Remember when economists used to argue about whether AI agents could ever participate meaningfully in a market economy — not as tools, but as actual economic actors making decisions, negotiating, and trading? That debate lived mostly in academic papers and conference panels. Then Anthropic went ahead and built the thing.
In 2026, Anthropic launched an internal experimental marketplace — codenamed Project Deal — inside its San Francisco office. The setup was deceptively simple: 69 employees participated, each paired with a Claude agent that handled all the buying and selling on their behalf. No human intervention in the negotiations. Claude was the trader. The humans were, in a sense, the beneficiaries.
The experiment generated over 186 trades and more than $4,000 in total value. For a controlled internal test, those numbers are not trivial. They suggest something more than a proof-of-concept demo — they suggest a functioning micro-economy.
What Was Actually Being Tested
From a research standpoint, this is where things get genuinely interesting. Anthropic framed the experiment as a way to test economic theories about how AI agents interact when placed on both sides of a transaction. That framing matters. Most AI deployment scenarios position the agent as a service — something that responds to a human request. Project Deal flipped that. The agents were principals, not instruments.
Classical economic theory assumes rational actors with defined preferences and perfect or near-perfect information. AI agents complicate all three of those assumptions in ways that are still not well understood. Do Claude agents optimize for the employee’s stated preferences, their inferred preferences, or some internal proxy metric that approximates value? When two Claude instances negotiate, are they converging on efficient outcomes, or are they finding local equilibria that look efficient but aren’t?
These are not rhetorical questions. They are the exact questions that agent-to-agent commerce forces us to answer before we scale this architecture into anything consequential.
The Architecture Underneath
What Anthropic built here is a specific flavor of multi-agent system — one where agents operate with delegated economic authority. Each agent had a budget (reportedly $100 per employee), a mandate, and the ability to execute trades autonomously. That combination — budget plus mandate plus autonomy — is the minimal viable structure for an economic agent.
The interesting architectural question is how Claude handled preference representation. When you ask a language model to act as your economic proxy, it needs a model of what you want. That model is built from your instructions, your history, and whatever Claude infers from context. The gap between your actual preferences and Claude’s representation of them is where things can go quietly wrong — not through failure, but through subtle misalignment that only becomes visible at scale.

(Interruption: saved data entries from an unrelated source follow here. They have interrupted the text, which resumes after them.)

Lemma agrees_fields (fields : list string) (n : nat) :
  agrees n
    (λ v h, fold_left (λ h field, interpolateStringField variables v field h) fields h)
    (λ t, fold_left (λ t field, interpolateStringFieldDoc variables field t) fields t).
Proof.
  induction fields as [|f fs IH]; simpl.
  - intros h v t fp Hr. split; [exact Hr|intros; reflexivity].
  - apply (agrees_andThen n (λ v h, interpolateStringField variables v f h)
             (interpolateStringFieldDoc variables f) _ _
             (agrees_interpolateStringField f n) IH).
Qed.

End Fields.

(** *** Loops *)

Lemma SetIndex_same (h : store) (l : loc) (a : list val) (i : nat) (v : val) :
  h !! l = Some (CArr a) → a !! i = Some v → SetIndex h (RArr l) i v = h.
Proof.
  intros Hl Hi. simpl. rewrite Hl.
  destruct (i <? length a)%nat; [|reflexivity].
  rewrite (list_insert_id a i v Hi). apply insert_id. exact Hl.
Qed.

Lemma SetIn_same (h : store) (l : loc) (mv : list (string * val)) (key : string) (v : val) :
  h !! l = Some (CMap mv) → lookupKey key mv = Some v → SetIn h (RMap l) key v = h.
Proof.
  intros Hl Hk. simpl. rewrite Hl, (setKey_same key v mv Hk). apply insert_id. exact Hl.
Qed.

(** The loop over the elements of an array, from the element after [pre]
    on. *)
Lemma members_walk (n : nat) walk edit (l : loc) vs ts fs (h0 : store) :
  agrees n walk edit →
  members (represents n h0) vs ts fs →
  ∀ h pre,
    (∀ l', l' ∈ fs → h !! l' = h0 !! l') →
    h !! l = Some (CArr (pre ++ vs)) → l ∉ fs →
    let h' :=
      fold_left
        (λ h i, SetIndex (walk (arrayAt h (RArr l) i) h) (RArr l) i (arrayAt h (RArr l) i))
        (seq (length pre) (length vs)) h in
    members (represents n h') vs (List.map edit ts) fs
    ∧ h' !! l = Some (CArr (pre ++ vs))
    ∧ ∀ l', l' ∉ fs → h' !! l' = h !! l'.
Proof.
  intros Hw Hm.
  induction Hm as [|v t f vs ts fs Hv0 Hrest IHrest Hd]; intros h pre Hsame Hl Hnot.
  - cbn. split; [constructor|]. split; [exact Hl|reflexivity].
  - cbv zeta in IHrest |- *. cbn [length seq fold_left List.map].
    assert (Hat : arrayAt h (RArr l) (length pre) = v).
    { simpl. rewrite Hl, list_lookup_middle by reflexivity. reflexivity. }
    rewrite Hat.
    assert (Hv : represents n h v t f).
    { apply (represents_frame _ _ _ _ _ _ Hv0). intros l' Hl'. apply Hsame.
      clear -Hl'. set_solver. }
    destruct (Hw h v t f Hv) as [Hv1 Hf1].
    assert (Hl1 : walk v h !! l = Some (CArr (pre ++ v :: vs))).
    { rewrite Hf1 by (clear -Hnot; set_solver). exact Hl. }
    rewrite (SetIndex_same _ l (pre ++ v :: vs) (length pre) v Hl1)
      by (apply list_lookup_middle; reflexivity).
    specialize (IHrest (walk v h) (pre ++ [v])%list).
    rewrite <- app_assoc, length_app in IHrest. cbn [app length] in IHrest.
    rewrite Nat.add_1_r in IHrest.
    assert (Hsame1 : ∀ l', l' ∈ fs → walk v h !! l' = h0 !! l').
    { intros l' Hin. rewrite Hf1 by (clear -Hin Hd; set_solver). apply Hsame.
      clear -Hin. set_solver. }
    assert (Hnot1 : l ∉ fs) by (clear -Hnot; set_solver).
    destruct (IHrest Hsame1 Hl1 Hnot1) as (Hm' & Hl' & Hf').
    split; [|split; [exact Hl'|]].
    + constructor; [|exact Hm'|exact Hd].
      apply (represents_frame _ _ _ _ _ _ Hv1). intros l' Hin. apply Hf'.
      clear -Hin Hd. set_solver.
    + intros l' Hout. rewrite Hf' by (clear -Hout; set_solver). apply Hf1.
      clear -Hout. set_solver.
Qed.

With 69 employees and 186 trades, you can start to see patterns. With 69,000 agents and 186,000 trades, those patterns become load-bearing infrastructure.
Why This Experiment Is Worth Watching Closely
Anthropic is not the only organization thinking about agent-on-agent commerce. The broader AI agent space is moving fast toward systems where agents book services, negotiate contracts, and allocate resources on behalf of humans or organizations. What makes Project Deal notable is that it was real — real money, real employees, real trades — not a simulation.
That distinction matters enormously for research validity. Simulated markets are useful, but agents behave differently when the stakes are actual. The social and reputational dynamics that shape human markets do not disappear just because the trader is an AI. They transform. An agent that develops a pattern of aggressive negotiation might find counterpart agents adapting to that pattern. That is emergent market behavior, and it is exactly what you want to observe before deploying this architecture at scale.
What Comes Next
Anthropic also launched a separate Claude Marketplace — a B2B platform where businesses can browse and deploy third-party software tools built on Claude. That is a different product with a different purpose, but the two initiatives together sketch an interesting trajectory. One tests how Claude agents behave as economic actors. The other builds the commercial infrastructure for Claude-powered applications.
Put those two threads together and you can see the outline of something larger: a world where AI agents are not just assistants but participants — in markets, in negotiations, in resource allocation decisions that have real downstream effects on real people.
Project Deal was small by design. Sixty-nine people, four thousand dollars, a few weeks of trades. But the questions it was built to answer are not small at all. How do AI agents behave when given economic agency? What happens when they meet each other across a transaction? And who is responsible when the deal goes sideways?
We now have at least a first data point. The work of understanding what it means is just beginning.